**REQUIRED ACTION:** Extract precisely the lines of the entries below, from the first line through the line containing "From stdpp Require Import functions.".

**SUPPLIED DATA:**
(* ===== verification/ObjectLock.v ===== *)
(** * ObjectLock: the hidden lock of a synchronized object

    Models [object_enter], [object_hold], [object_leave] and the functions over them
    of src/rt/lock.c. A thread that holds the lock of an object takes it again and
    counts how deep it is; [sync a, b] takes two of them in the order of their
    addresses. The word under a lock is taken and released in one step, which
    WordLock.v shows of the code; every other access of another thread's view, the
    store of the owner and the depth, is a step of its own. Proved, for any threads
    that run blocks of [sync]: exclusion with the owner and the depth exact, and that
    every run ends with each block done and each lock free. *)

From stdpp Require Import functions.
From S2P Require Import Prelude.

(** ** The locks and the calls *)

Record object_lock := ObjectLock { word : Z; owner : Z; depth : Z }.

Definition free_lock : object_lock := ObjectLock 0 0 0.

(** Whether the thread [me] holds the lock already, and the lock after it. *)
Definition object_enter (o : object_lock) (me : Z) : bool * object_lock :=
  if owner o =? me then (true, ObjectLock (word o) (owner o) (depth o + 1)) else (false, o).

(** A call of [anti_rt_object_lock] or [anti_rt_object_unlock] on an address. *)
Inductive call := Lock (l : Z) | Unlock (l : Z).

Definition anti_rt_object_lock_pair (a b : Z) : list call :=
  let first := if a <=? b then a else b in
  let second := if first =? a then b else a in
  Lock first :: (if negb (second =? first) then [Lock second] else []).

Definition anti_rt_object_unlock_pair (a b : Z) : list call :=
  (if negb (a =? b) then [Unlock b] else []) ++ [Unlock a].

(** ** The steps of a thread *)

Inductive phase :=
| Ready              (** between two calls *)
| Enter (l : Z)      (** before the load of the owner *)
| Wait (l : Z)       (** in the lock of the word *)
| Own (l : Z)        (** before the store of the owner *)
| Deepen (l : Z)     (** before [depth = 1] *)
| Leave (l : Z)      (** before [--depth] *)
| Disown (l : Z)     (** before the store of 0 to the owner *)
| Release (l : Z).   (** before the unlock of the word *)

Definition at_lock (p : phase) : option Z :=
  match p with
  | Ready => None
  | Enter l | Wait l | Own l | Deepen l | Leave l | Disown l | Release l => Some l
  end.

(** The next step of the thread [me] inside a call, on the lock it works on; [None]
    when it waits. *)
Definition phase_step (me : Z) (o : object_lock) (p : phase) : option (object_lock * phase) :=
  match p with
  | Ready => None
  | Enter l => let '(entered, o) := object_enter o me in Some (o, if entered then Ready else Wait l)
  | Wait l => if word o =? 0 then Some (ObjectLock 1 (owner o) (depth o), Own l) else None
  | Own l => Some (ObjectLock (word o) me (depth o), Deepen l)
  | Deepen l => Some (ObjectLock (word o) (owner o) 1, Ready)
  | Leave l =>
      let o := ObjectLock (word o) (owner o) (depth o - 1) in
      Some (o, if depth o >? 0 then Ready else Disown l)
  | Disown l => Some (ObjectLock (word o) 0 (depth o), Release l)
  | Release l => Some (ObjectLock 0 (owner o) (depth o), Ready)
  end.

Definition begin (c : call) : phase := match c with Lock l => Enter l | Unlock l => Leave l end.

Record thread := Thread { t_pc : phase; t_calls : list call }.

(** A lock that the map does not name has never been taken. *)
Record state := State { locks : gmap Z object_lock; threads : list thread }.

Definition lock_at (s : state) (l : Z) : object_lock := default free_lock (locks s !! l).

(** [thread_tag]: the address of a variable of the thread, never NULL. *)
Definition thread_tag (i : nat) : Z := Z.of_nat i + 1.

Inductive object_step : state -> state -> Prop :=
| step_call s i c cs :
    threads s !! i = Some (Thread Ready (c :: cs)) ->
    object_step s (State (locks s) (<[i := Thread (begin c) cs]> (threads s)))
| step_inside s i p cs l o p' :
    threads s !! i = Some (Thread p cs) -> at_lock p = Some l ->
    phase_step (thread_tag i) (lock_at s l) p = Some (o, p') ->
    object_step s (State (<[l := o]> (locks s)) (<[i := Thread p' cs]> (threads s))).

(** *** Blocks of [sync] *)

(** [sync a, b { }], in which the thread calls synchronized functions of the objects
    [again] once more; [sync a { }] names one object twice. *)
Record block := Sync { s_a : Z; s_b : Z; s_again : list Z }.

Definition block_calls (k : block) : list call :=
  anti_rt_object_lock_pair (s_a k) (s_b k) ++ flat_map (fun l => [Lock l; Unlock l]) (s_again k) ++
  anti_rt_object_unlock_pair (s_a k) (s_b k).

(** The calls inside a block are on its objects. *)
Definition block_ok (k : block) : bool := forallb (fun l => (l =? s_a k) || (l =? s_b k)) (s_again k).

Definition start (blocks : list (list block)) : state :=
  State ∅ (map (fun ks => Thread Ready (flat_map block_calls ks)) blocks).
(* ===== verification/LockOrder.v ===== *)
(** * LockOrder: the orders in which the threads of a dev build take locks

    Models the record of lock orders of src/rt/lock.c. A thread keeps the locks it
    holds on a stack; each lock it takes while it holds others is an order, kept
    once per pair of addresses in an open-addressed table that all threads share
    under one lock of the runtime, so a call is one step. A lock is its address,
    above [GONE]; a site is its text. A search returns [None] when its count of
    slots ends, which the proofs exclude. *)

From S2P Require Import Prelude PtrSet Probe.

Definition HELD_MAX : nat := 32.
Definition GONE : Z := 1.

(** ** The table *)

Record order := Order {
  o_first : Z;
  o_second : Z;
  o_first_site : list Z;
  o_second_site : list Z;
  o_reported : bool
}.

(** A slot of zeroed memory. *)
Definition no_order : order := Order 0 0 [] [] false.

(** [order_capacity] is the length of the slots. *)
Record orders := Orders { slots : list order; order_count : nat }.

Definition no_orders : orders := Orders [] 0.

Definition order_slot (first second : Z) (order_capacity : nat) : nat :=
  let h := Z.lxor (u64 (first * 0x9e3779b97f4a7c15)) second in
  Z.to_nat (Z.land (Z.lxor h (Z.shiftr h 29)) (Z.of_nat order_capacity - 1)).

Definition is_free (o : order) : bool := o_first o =? 0.
Definition names (first second : Z) (o : order) : bool := (o_first o =? first) && (o_second o =? second).

(** [Some None] is the result [NULL]. *)
Definition order_find (t : orders) (first second : Z) : option (option nat) :=
  if (length (slots t) =? 0)%nat then Some None
  else
    i ← scan (fun o => is_free o || names first second o) (length (slots t)) (slots t)
          (order_slot first second (length (slots t)));
    o ← slots t !! i;
    Some (if is_free o then None else Some i).

(** The end of [order_put], in a table with room. *)
Definition order_place (t : orders) (o : order) : option orders :=
  i ← scan is_free (length (slots t)) (slots t) (order_slot (o_first o) (o_second o) (length (slots t)));
  Some (Orders (<[i := o]> (slots t)) (S (order_count t))).

(** [put] is [order_put], which calls this function in turn. *)
Definition orders_grow (put : orders -> order -> option orders) (t : orders) : option orders :=
  let capacity := (if length (slots t) =? 0 then 64 else length (slots t) * 2)%nat in
  fold_left (fun t o =>
    t ← t;
    if negb (is_free o) && negb (o_first o =? GONE) then put t o else Some t)
    (slots t) (Some (Orders (replicate capacity no_order) 0)).

(** The calls nest twice: a table that has grown has room for what it held. *)
Fixpoint order_put_at (depth : nat) (t : orders) (o : order) : option orders :=
  match depth with
  | O => None
  | S depth =>
      t ← (if (length (slots t) <? (order_count t + 1) * 2)%nat then orders_grow (order_put_at depth) t else Some t);
      order_place t o
  end.

Definition order_put : orders -> order -> option orders := order_put_at 2.

Definition set_reported (o : order) : order :=
  Order (o_first o) (o_second o) (o_first_site o) (o_second_site o) true.

(** [p->reported = 1]. *)
Definition report (t : orders) (i : nat) : orders := Orders (alter set_reported i (slots t)) (order_count t).

(** ** The stack of a thread *)

Record held := Held { h_lock : Z; h_site : list Z }.

(** The array has HELD_MAX entries; the stack may be deeper than it. *)
Record stack := Stack { held_locks : list held; held_count : nat }.

Definition empty_stack : stack := Stack (replicate HELD_MAX (Held 0 [])) 0.

(** The entries that a search of the stack sees. *)
Definition known (s : stack) : list held := take (Nat.min (held_count s) HELD_MAX) (held_locks s).

(** The message, with the two locks and its four sites. *)
Record note := Note { n_held : Z; n_taken : Z; n_sites : list Z * list Z * list Z * list Z }.

(** The order of one lock that the thread holds. *)
Definition take_one (lock : Z) (site : list Z) (t : orders) (h : held) : option (orders * list note) :=
  if h_lock h =? lock then Some (t, [])
  else
    reverse ← order_find t lock (h_lock h);
    forward ← order_find t (h_lock h) lock;
    let conflict := match reverse with
                    | Some r => match slots t !! r with
                                | Some o => if o_reported o then None else Some (r, o)
                                | None => None
                                end
                    | None => None
                    end in
    let '(t, notes) :=
      match conflict with
      | Some (r, o) =>
          let t := report t r in
          (match forward with Some f => report t f | None => t end,
           [Note (h_lock h) lock (site, h_site h, o_second_site o, o_first_site o)])
      | None => (t, [])
      end in
    match forward with
    | Some _ => Some (t, notes)
    | None =>
        t ← order_put t (Order (h_lock h) lock (h_site h) site (match reverse with Some _ => true | None => false end));
        Some (t, notes)
    end.

Fixpoint take_each (lock : Z) (site : list Z) (t : orders) (hs : list held) : option (orders * list note) :=
  match hs with
  | [] => Some (t, [])
  | h :: hs =>
      '(t, notes) ← take_one lock site t h;
      '(t, rest) ← take_each lock site t hs;
      Some (t, notes ++ rest)
  end.

(** The thread pushes the lock, if the array has a place for it. *)
Definition push (s : stack) (lock : Z) (site : list Z) : stack :=
  Stack (if (held_count s <? HELD_MAX)%nat then <[held_count s := Held lock site]> (held_locks s) else held_locks s)
    (S (held_count s)).

Definition order_take (t : orders) (s : stack) (lock : Z) (site : list Z) : option (orders * stack * list note) :=
  '(t, notes) ← take_each lock site t (known s);
  Some (t, push s lock site, notes).

(** The topmost entry of the lock among the first [i]. *)
Fixpoint topmost (locks : list held) (lock : Z) (i : nat) : option nat :=
  match i with
  | O => None
  | S i =>
      match locks !! i with
      | Some h => if h_lock h =? lock then Some i else topmost locks lock i
      | None => None
      end
  end.

Definition order_give (s : stack) (lock : Z) : stack :=
  let n := held_count s in
  if (n =? 0)%nat then s
  else if (HELD_MAX <? n)%nat then Stack (held_locks s) (n - 1)
  else
    let locks :=
      match topmost (held_locks s) lock n with
      | Some i =>
          take i (held_locks s) ++ take (n - 1 - i) (drop (S i) (held_locks s)) ++ drop (n - 1) (held_locks s)
      | None => held_locks s
      end in
    Stack locks (n - 1).

Definition order_forget (t : orders) (lock : Z) : orders :=
  Orders (map (fun o => if (o_first o =? lock) || (o_second o =? lock)
                        then Order GONE GONE (o_first_site o) (o_second_site o) (o_reported o) else o) (slots t))
    (order_count t).

(** [held_already]: the site where the thread took the lock it takes again. *)
Definition held_already (s : stack) (lock : Z) : option (list Z) :=
  match List.find (fun h => h_lock h =? lock) (known s) with Some h => Some (h_site h) | None => None end.
Lemma slots_ok_fresh k : slots_ok (replicate (2 ^ k) no_order) /\ used (replicate (2 ^ k) no_order) = 0%nat.
Proof.
  split; [split|].
  - exists k. by rewrite length_replicate.
  - intros i o Hi [Hl _]. apply lookup_replicate in Hi as [-> _]. done.
  - by apply Forall_replicate.
  - unfold used. induction (2 ^ k)%nat as [|n IH]; [done|]. cbn [replicate]. by rewrite filter_cons.
Qed.

Lemma holds_empty_slots n : holds (replicate n no_order) ∅.
Proof.
  intros kk o. rewrite lookup_empty. split; [done|]. intros (Hl & _ & Hin).
  apply list_elem_of_lookup_1 in Hin as [i Hi]. apply lookup_replicate in Hi as [-> _]. by destruct Hl.
Qed.

Lemma moved_all ss M : holds ss M -> moved ss M = M.
Proof.
  intros HM. apply map_eq. intros kk. apply option_eq. intros y. unfold moved. rewrite map_lookup_filter_Some. cbn.
  split; [tauto|]. intros Hy. split; [done|]. by apply HM in Hy as (_ & _ & ?).
Qed.

Lemma moved_none (M : gmap (Z * Z) order) : moved [] M = ∅.
Proof.
  apply map_eq. intros kk. apply option_eq. intros y. unfold moved. rewrite map_lookup_filter_Some, lookup_empty. cbn.
  rewrite elem_of_nil. naive_solver.
Qed.

Lemma grow_spec t M :
  table_ok t -> holds (slots t) M -> (length (slots t) < (order_count t + 1) * 2)%nat ->
  exists t', orders_grow (order_put_at 1) t = Some t' /\ slots_ok (slots t') /\ holds (slots t') M /\
    order_count t' = used (slots t') /\ (2 * (order_count t' + 1) <= length (slots t'))%nat.
Proof.
  intros Hok HM Hfull. unfold orders_grow.
  set (cap := (if (length (slots t) =? 0)%nat then 64 else length (slots t) * 2)%nat).
  assert (exists k, cap = (2 ^ k)%nat /\ (2 * (order_count t + 1) <= cap)%nat) as (k & Hk & Hroom).
  { subst cap. destruct Hok as [[E1 E2]|([[k Hk] _ _] & _ & Hn)].
    - exists 6%nat. rewrite E1, E2. cbn. split; [done|lia].
    - exists (S k). rewrite Nat.pow_succ_r', <- Hk. pose proof (pow2_nonzero k).
      destruct (Nat.eqb_spec (length (slots t)) 0); lia. }
  clearbody cap. subst cap. destruct (slots_ok_fresh k) as [F1 F2].
  destruct Hok as [[E1 E2]|(Hs & Hc & Hn)].
  { rewrite E1. cbn [fold_left]. eexists. split; [reflexivity|]. cbn [slots order_count]. rewrite F2, length_replicate.
    split_and!; try done; [|lia]. rewrite E1 in HM. pose proof (moved_all [] M HM) as Em. rewrite moved_none in Em.
    rewrite <- Em. apply holds_empty_slots. }
  destruct (grow_loop t M (2 ^ k) Hs HM ltac:(lia) (slots t) [] (Orders (replicate (2 ^ k) no_order) 0) eq_refl)
    as (t' & Ht' & [G1 G2 G3 G4 G5]).
  { split; cbn [slots order_count]; [done| |by rewrite F2|done|apply length_replicate].
    rewrite moved_none. apply holds_empty_slots. }
  exists t'. rewrite moved_all in G2 by done. pose proof (live_used (slots t)). split_and!; try done. lia.
Qed.

Lemma put_spec t M o :
  table_ok t -> holds (slots t) M -> live o -> M !! key o = None ->
  exists t', order_put t o = Some t' /\ table_ok t' /\ holds (slots t') (<[key o := o]> M).
Proof.
  intros Hok HM Hl Hn.
  change (order_put t o) with (t ← (if (length (slots t) <? (order_count t + 1) * 2)%nat
    then orders_grow (order_put_at 1) t else Some t); order_place t o).
  assert (exists t1, (if (length (slots t) <? (order_count t + 1) * 2)%nat then orders_grow (order_put_at 1) t else Some t) = Some t1 /\
    slots_ok (slots t1) /\ holds (slots t1) M /\ order_count t1 = used (slots t1) /\
    (2 * (order_count t1 + 1) <= length (slots t1))%nat) as (t1 & -> & H1 & H2 & H3 & H4).
  { destruct (Nat.ltb_spec (length (slots t)) ((order_count t + 1) * 2)).
    - by apply grow_spec.
    - exists t. destruct Hok as [[E1 E2]|(Hs & Hc & _)]; [rewrite E1, E2 in *; cbn in *; lia|]. split_and!; try done. lia. }
  cbn [mbind option_bind]. destruct (place_spec t1 M o H1 H2 H3) as (t' & Ht' & P1 & P2 & P3 & P4 & P5); [lia|done|done|].
  exists t'. split; [done|]. split; [|done]. right. split_and!; try done. lia.
Qed.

**OUTPUT OF THE EXERCISE:**
(* ===== verification/ObjectLock.v ===== *)
(** * ObjectLock: the hidden lock of a synchronized object

    Models [object_enter], [object_hold], [object_leave] and the functions over them
    of src/rt/lock.c. A thread that holds the lock of an object takes it again and
    counts how deep it is; [sync a, b] takes two of them in the order of their
    addresses. The word under a lock is taken and released in one step, which
    WordLock.v shows of the code; every other access of another thread's view, the
    store of the owner and the depth, is a step of its own. Proved, for any threads
    that run blocks of [sync]: exclusion with the owner and the depth exact, and that
    every run ends with each block done and each lock free. *)

From stdpp Require Import functions.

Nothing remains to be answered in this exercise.